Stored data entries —
━━━━━━━━━━━━━━━━━━━━━━━━━━━━━━
(** * inline_holo: binning, padding, CTF and validation numerics

    A shallow embedding of [inline_holo.py].  Floating point numbers are
    read as exact real numbers ([R]); the non-finite values the code
    relies on are modelled explicitly where they occur: the NaN produced by
    [np.sqrt] on a negative argument (the CTF model), and the NaN and the
    infinities of a division by zero ([float_value], in the Fourier ring
    correlation and the validation tests).  Python exceptions are the
    [Raise] results of a small error monad. *)

From Stdlib Require Import String Reals Lra Lia ZArith Bool List Permutation
  Sorted.
Import ListNotations.
Open Scope R_scope.

(** ** Exceptions *)

Inductive exn : Type :=
| ValueError
| TypeError
| IndexError
| ZeroDivisionError.

Inductive result (A : Type) : Type :=
| Ok (a : A)
| Raise (e : exn).

Arguments Ok {A} a.
Arguments Raise {A} e.

Definition bind {A B : Type} (c : result A) (k : A -> result B) : result B :=
  match c with
  | Ok a => k a
  | Raise e => Raise e
  end.

Notation "x <- c ;; k" := (bind c (fun x => k))
  (at level 61, c at next level, right associativity).
Notation "' p <- c ;; k" := (bind c (fun p => k))
  (at level 61, p pattern, c at next level, right associativity).

(** ** Real number tests as booleans *)

Definition Rleb (a b : R) : bool := if Rle_dec a b then true else false.
Definition Rltb (a b : R) : bool := if Rlt_dec a b then true else false.
Definition Reqb (a b : R) : bool := if Req_dec_T a b then true else false.

(** [np.ceil], [np.floor] and the truncation of [int(...)], as integers. *)
Definition Rfloor (x : R) : Z := (up x - 1)%Z.
Definition Rceil (x : R) : Z := (1 - up (- x))%Z.
Definition Rtrunc (x : R) : Z := if Rle_dec 0 x then Rfloor x else Rceil x.

(** ** Complex numbers *)

Record complex : Type := mkC { Re : R; Im : R }.

Definition RtoC (x : R) : complex := mkC x 0.
Definition Ci : complex := mkC 0 1.
Definition C0 : complex := mkC 0 0.
Definition Cadd (a b : complex) : complex := mkC (Re a + Re b) (Im a + Im b).
Definition Cmul (a b : complex) : complex :=
  mkC (Re a * Re b - Im a * Im b) (Re a * Im b + Im a * Re b).
Definition Cconj (a : complex) : complex := mkC (Re a) (- Im a).
Definition Cabs (a : complex) : R := sqrt (Re a * Re a + Im a * Im a).
(** A complex number divided by a real one (numpy promotes the counts). *)
Definition Cdiv_real (a : complex) (c : R) : complex := mkC (Re a / c) (Im a / c).
(** [np.exp(1j * t)] for a real [t]. *)
Definition Cexp_i (t : R) : complex := mkC (cos t) (sin t).

(** ** numpy primitives *)

(** [a.ravel()] of a two-dimensional array, row-major. *)
Definition ravel {A : Type} (a : list (list A)) : list A := concat a.

(** Elementwise binary operation on two one-dimensional arrays. *)
Definition map2 {A B D : Type} (f : A -> B -> D) (l : list A) (m : list B)
  : list D :=
  map (fun p => f (fst p) (snd p)) (combine l m).

Definition Rsum (l : list R) : R := fold_right Rplus 0 l.

(** Insertion in a strictly increasing list, dropping a value already there. *)
Fixpoint insert_sorted (x : R) (l : list R) : list R :=
  match l with
  | [] => [x]
  | y :: t =>
      if Rltb x y then x :: y :: t
      else if Reqb x y then y :: t
      else y :: insert_sorted x t
  end.

(** [np.unique(a)]: the sorted distinct values of the flattened array. *)
Definition np_unique (a : list R) : list R := fold_right insert_sorted [] a.

(** Position of [x] in the sorted array of distinct values. *)
Definition unique_index (dst : list R) (x : R) : nat :=
  length (filter (fun d => Rltb d x) dst).

Definition count_of (a : list R) (d : R) : nat :=
  length (filter (fun y => Reqb y d) a).

(** [np.unique(a, return_inverse=True, return_counts=True)]. *)
Definition np_unique_inverse_counts (a : list R)
  : list R * list nat * list nat :=
  let dst := np_unique a in
  (dst, map (unique_index dst) a, map (count_of a) dst).

Definition bincount_length (x : list nat) : nat :=
  match x with
  | [] => 0%nat
  | _ => S (list_max x)
  end.

(** [np.bincount(x, weights=w)]: entry [k] is the sum of the weights whose
    index is [k]; the two arrays must have the same length. *)
Definition np_bincount (x : list nat) (weights : list R) : result (list R) :=
  if Nat.eqb (length x) (length weights) then
    Ok (map (fun k =>
               Rsum (map snd (filter (fun p => Nat.eqb (fst p) k)
                                     (combine x weights))))
            (seq 0 (bincount_length x)))
  else Raise ValueError.

(** ** Binarized counting integrals (module level routines) *)

Definition integrate_binary_real (sdata : list (list R))
    (bin_mask : list (list R)) (normalize : bool) : result (list R) :=
  let '(dst, inv, cts) := np_unique_inverse_counts (ravel bin_mask) in
  idata <- np_bincount inv (ravel sdata) ;;
  if normalize then Ok (map2 (fun s c => s / INR c) idata cts)
  else Ok idata.

Definition integrate_binary_comp (sdata : list (list complex))
    (bin_mask : list (list R)) (normalize : bool) : result (list complex) :=
  let '(dst, inv, cts) := np_unique_inverse_counts (ravel bin_mask) in
  re <- np_bincount inv (ravel (map (map Re) sdata)) ;;
  im <- np_bincount inv (ravel (map (map Im) sdata)) ;;
  let idata :=
    map2 Cadd (map RtoC re) (map (fun b => Cmul Ci (RtoC b)) im) in
  if normalize then Ok (map2 (fun z c => Cdiv_real z (INR c)) idata cts)
  else Ok idata.

Fixpoint mapM {A B : Type} (f : A -> result B) (l : list A)
  : result (list B) :=
  match l with
  | [] => Ok []
  | a :: t => b <- f a ;; bs <- mapM f t ;; Ok (b :: bs)
  end.

(** [a.max()] and [a.min()]; numpy raises [ValueError] on an empty array. *)
Definition np_max (a : list R) : result R :=
  match a with
  | [] => Raise ValueError
  | x :: t => Ok (fold_left Rmax t x)
  end.

Definition np_min (a : list R) : result R :=
  match a with
  | [] => Raise ValueError
  | x :: t => Ok (fold_left Rmin t x)
  end.

(** [np.arange(start, stop, step)]: [ceil((stop - start) / step)] values
    [start + i * step].  A zero step makes the length undefined and numpy
    refuses to build the array. *)
Definition np_arange (start stop step : R) : result (list R) :=
  if Req_dec_T step 0 then Raise ValueError
  else Ok (map (fun i => start + INR i * step)
               (seq 0 (Z.to_nat (Rceil ((stop - start) / step))))).

Fixpoint nondecreasing (l : list R) : bool :=
  match l with
  | a :: ((b :: _) as t) => Rleb a b && nondecreasing t
  | _ => true
  end.

Fixpoint nonincreasing (l : list R) : bool :=
  match l with
  | a :: ((b :: _) as t) => Rleb b a && nonincreasing t
  | _ => true
  end.

(** [np.digitize(x, bins)] with [right=False]: for increasing bins the index
    [i] with [bins[i-1] <= x < bins[i]], for decreasing bins the one with
    [bins[i-1] > x >= bins[i]]; bins that are not monotonic are refused. *)
Definition np_digitize (x : list (list R)) (bins : list R)
  : result (list (list nat)) :=
  if nondecreasing bins then
    Ok (map (map (fun v => length (filter (fun b => Rleb b v) bins))) x)
  else if nonincreasing bins then
    Ok (map (map (fun v => length (filter (fun b => Rltb v b) bins))) x)
  else Raise ValueError.

(** [bins[idx]] for an array of indices. *)
Definition np_take (bins : list R) (idx : list (list nat))
  : result (list (list R)) :=
  mapM (mapM (fun i => match nth_error bins i with
                       | Some b => Ok b
                       | None => Raise IndexError
                       end)) idx.

(** [np.diff] and [np.round(x, decimals)] (round half to even). *)
Fixpoint np_diff (l : list R) : list R :=
  match l with
  | a :: ((b :: _) as t) => (b - a) :: np_diff t
  | _ => []
  end.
━━━━━━━━━━━━━━━━━━━━━━━━━━━━━━
Exercise aim —
Keep the wording exact. Give all of the records again.

Task response —
(** * inline_holo: binning, padding, CTF and validation numerics

    A shallow embedding of [inline_holo.py].  Floating point numbers are
    read as exact real numbers ([R]); the non-finite values the code
    relies on are modelled explicitly where they occur: the NaN produced by
    [np.sqrt] on a negative argument (the CTF model), and the NaN and the
    infinities of a division by zero ([float_value], in the Fourier ring
    correlation and the validation tests).  Python exceptions are the
    [Raise] results of a small error monad. *)

From Stdlib Require Import String Reals Lra Lia ZArith Bool List Permutation
  Sorted.
Import ListNotations.
Open Scope R_scope.

(** ** Exceptions *)

Inductive exn : Type :=
| ValueError
| TypeError
| IndexError
| ZeroDivisionError.

Inductive result (A : Type) : Type :=
| Ok (a : A)
| Raise (e : exn).

Arguments Ok {A} a.
Arguments Raise {A} e.

Definition bind {A B : Type} (c : result A) (k : A -> result B) : result B :=
  match c with
  | Ok a => k a
  | Raise e => Raise e
  end.

Notation "x <- c ;; k" := (bind c (fun x => k))
  (at level 61, c at next level, right associativity).
Notation "' p <- c ;; k" := (bind c (fun p => k))
  (at level 61, p pattern, c at next level, right associativity).

(** ** Real number tests as booleans *)

Definition Rleb (a b : R) : bool := if Rle_dec a b then true else false.
Definition Rltb (a b : R) : bool := if Rlt_dec a b then true else false.
Definition Reqb (a b : R) : bool := if Req_dec_T a b then true else false.

(** [np.ceil], [np.floor] and the truncation of [int(...)], as integers. *)
Definition Rfloor (x : R) : Z := (up x - 1)%Z.
Definition Rceil (x : R) : Z := (1 - up (- x))%Z.
Definition Rtrunc (x : R) : Z := if Rle_dec 0 x then Rfloor x else Rceil x.

(** ** Complex numbers *)

Record complex : Type := mkC { Re : R; Im : R }.

Definition RtoC (x : R) : complex := mkC x 0.
Definition Ci : complex := mkC 0 1.
Definition C0 : complex := mkC 0 0.
Definition Cadd (a b : complex) : complex := mkC (Re a + Re b) (Im a + Im b).
Definition Cmul (a b : complex) : complex :=
  mkC (Re a * Re b - Im a * Im b) (Re a * Im b + Im a * Re b).
Definition Cconj (a : complex) : complex := mkC (Re a) (- Im a).
Definition Cabs (a : complex) : R := sqrt (Re a * Re a + Im a * Im a).
(** A complex number divided by a real one (numpy promotes the counts). *)
Definition Cdiv_real (a : complex) (c : R) : complex := mkC (Re a / c) (Im a / c).
(** [np.exp(1j * t)] for a real [t]. *)
Definition Cexp_i (t : R) : complex := mkC (cos t) (sin t).

(** ** numpy primitives *)

(** [a.ravel()] of a two-dimensional array, row-major. *)
Definition ravel {A : Type} (a : list (list A)) : list A := concat a.

(** Elementwise binary operation on two one-dimensional arrays. *)
Definition map2 {A B D : Type} (f : A -> B -> D) (l : list A) (m : list B)
  : list D :=
  map (fun p => f (fst p) (snd p)) (combine l m).

Definition Rsum (l : list R) : R := fold_right Rplus 0 l.

(** Insertion in a strictly increasing list, dropping a value already there. *)
Fixpoint insert_sorted (x : R) (l : list R) : list R :=
  match l with
  | [] => [x]
  | y :: t =>
      if Rltb x y then x :: y :: t
      else if Reqb x y then y :: t
      else y :: insert_sorted x t
  end.

(** [np.unique(a)]: the sorted distinct values of the flattened array. *)
Definition np_unique (a : list R) : list R := fold_right insert_sorted [] a.

(** Position of [x] in the sorted array of distinct values. *)
Definition unique_index (dst : list R) (x : R) : nat :=
  length (filter (fun d => Rltb d x) dst).

Definition count_of (a : list R) (d : R) : nat :=
  length (filter (fun y => Reqb y d) a).

(** [np.unique(a, return_inverse=True, return_counts=True)]. *)
Definition np_unique_inverse_counts (a : list R)
  : list R * list nat * list nat :=
  let dst := np_unique a in
  (dst, map (unique_index dst) a, map (count_of a) dst).

Definition bincount_length (x : list nat) : nat :=
  match x with
  | [] => 0%nat
  | _ => S (list_max x)
  end.

(** [np.bincount(x, weights=w)]: entry [k] is the sum of the weights whose
    index is [k]; the two arrays must have the same length. *)
Definition np_bincount (x : list nat) (weights : list R) : result (list R) :=
  if Nat.eqb (length x) (length weights) then
    Ok (map (fun k =>
               Rsum (map snd (filter (fun p => Nat.eqb (fst p) k)
                                     (combine x weights))))
            (seq 0 (bincount_length x)))
  else Raise ValueError.

(** ** Binarized counting integrals (module level routines) *)

Definition integrate_binary_real (sdata : list (list R))
    (bin_mask : list (list R)) (normalize : bool) : result (list R) :=
  let '(dst, inv, cts) := np_unique_inverse_counts (ravel bin_mask) in
  idata <- np_bincount inv (ravel sdata) ;;
  if normalize then Ok (map2 (fun s c => s / INR c) idata cts)
  else Ok idata.

Definition integrate_binary_comp (sdata : list (list complex))
    (bin_mask : list (list R)) (normalize : bool) : result (list complex) :=
  let '(dst, inv, cts) := np_unique_inverse_counts (ravel bin_mask) in
  re <- np_bincount inv (ravel (map (map Re) sdata)) ;;
  im <- np_bincount inv (ravel (map (map Im) sdata)) ;;
  let idata :=
    map2 Cadd (map RtoC re) (map (fun b => Cmul Ci (RtoC b)) im) in
  if normalize then Ok (map2 (fun z c => Cdiv_real z (INR c)) idata cts)
  else Ok idata.

Fixpoint mapM {A B : Type} (f : A -> result B) (l : list A)
  : result (list B) :=
  match l with
  | [] => Ok []
  | a :: t => b <- f a ;; bs <- mapM f t ;; Ok (b :: bs)
  end.

(** [a.max()] and [a.min()]; numpy raises [ValueError] on an empty array. *)
Definition np_max (a : list R) : result R :=
  match a with
  | [] => Raise ValueError
  | x :: t => Ok (fold_left Rmax t x)
  end.

Definition np_min (a : list R) : result R :=
  match a with
  | [] => Raise ValueError
  | x :: t => Ok (fold_left Rmin t x)
  end.

(** [np.arange(start, stop, step)]: [ceil((stop - start) / step)] values
    [start + i * step].  A zero step makes the length undefined and numpy
    refuses to build the array. *)
Definition np_arange (start stop step : R) : result (list R) :=
  if Req_dec_T step 0 then Raise ValueError
  else Ok (map (fun i => start + INR i * step)
               (seq 0 (Z.to_nat (Rceil ((stop - start) / step))))).

Fixpoint nondecreasing (l : list R) : bool :=
  match l with
  | a :: ((b :: _) as t) => Rleb a b && nondecreasing t
  | _ => true
  end.

Fixpoint nonincreasing (l : list R) : bool :=
  match l with
  | a :: ((b :: _) as t) => Rleb b a && nonincreasing t
  | _ => true
  end.

(** [np.digitize(x, bins)] with [right=False]: for increasing bins the index
    [i] with [bins[i-1] <= x < bins[i]], for decreasing bins the one with
    [bins[i-1] > x >= bins[i]]; bins that are not monotonic are refused. *)
Definition np_digitize (x : list (list R)) (bins : list R)
  : result (list (list nat)) :=
  if nondecreasing bins then
    Ok (map (map (fun v => length (filter (fun b => Rleb b v) bins))) x)
  else if nonincreasing bins then
    Ok (map (map (fun v => length (filter (fun b => Rltb v b) bins))) x)
  else Raise ValueError.

(** [bins[idx]] for an array of indices. *)
Definition np_take (bins : list R) (idx : list (list nat))
  : result (list (list R)) :=
  mapM (mapM (fun i => match nth_error bins i with
                       | Some b => Ok b
                       | None => Raise IndexError
                       end)) idx.

(** [np.diff] and [np.round(x, decimals)] (round half to even). *)
Fixpoint np_diff (l : list R) : list R :=
  match l with
  | a :: ((b :: _) as t) => (b - a) :: np_diff t
  | _ => []
  end.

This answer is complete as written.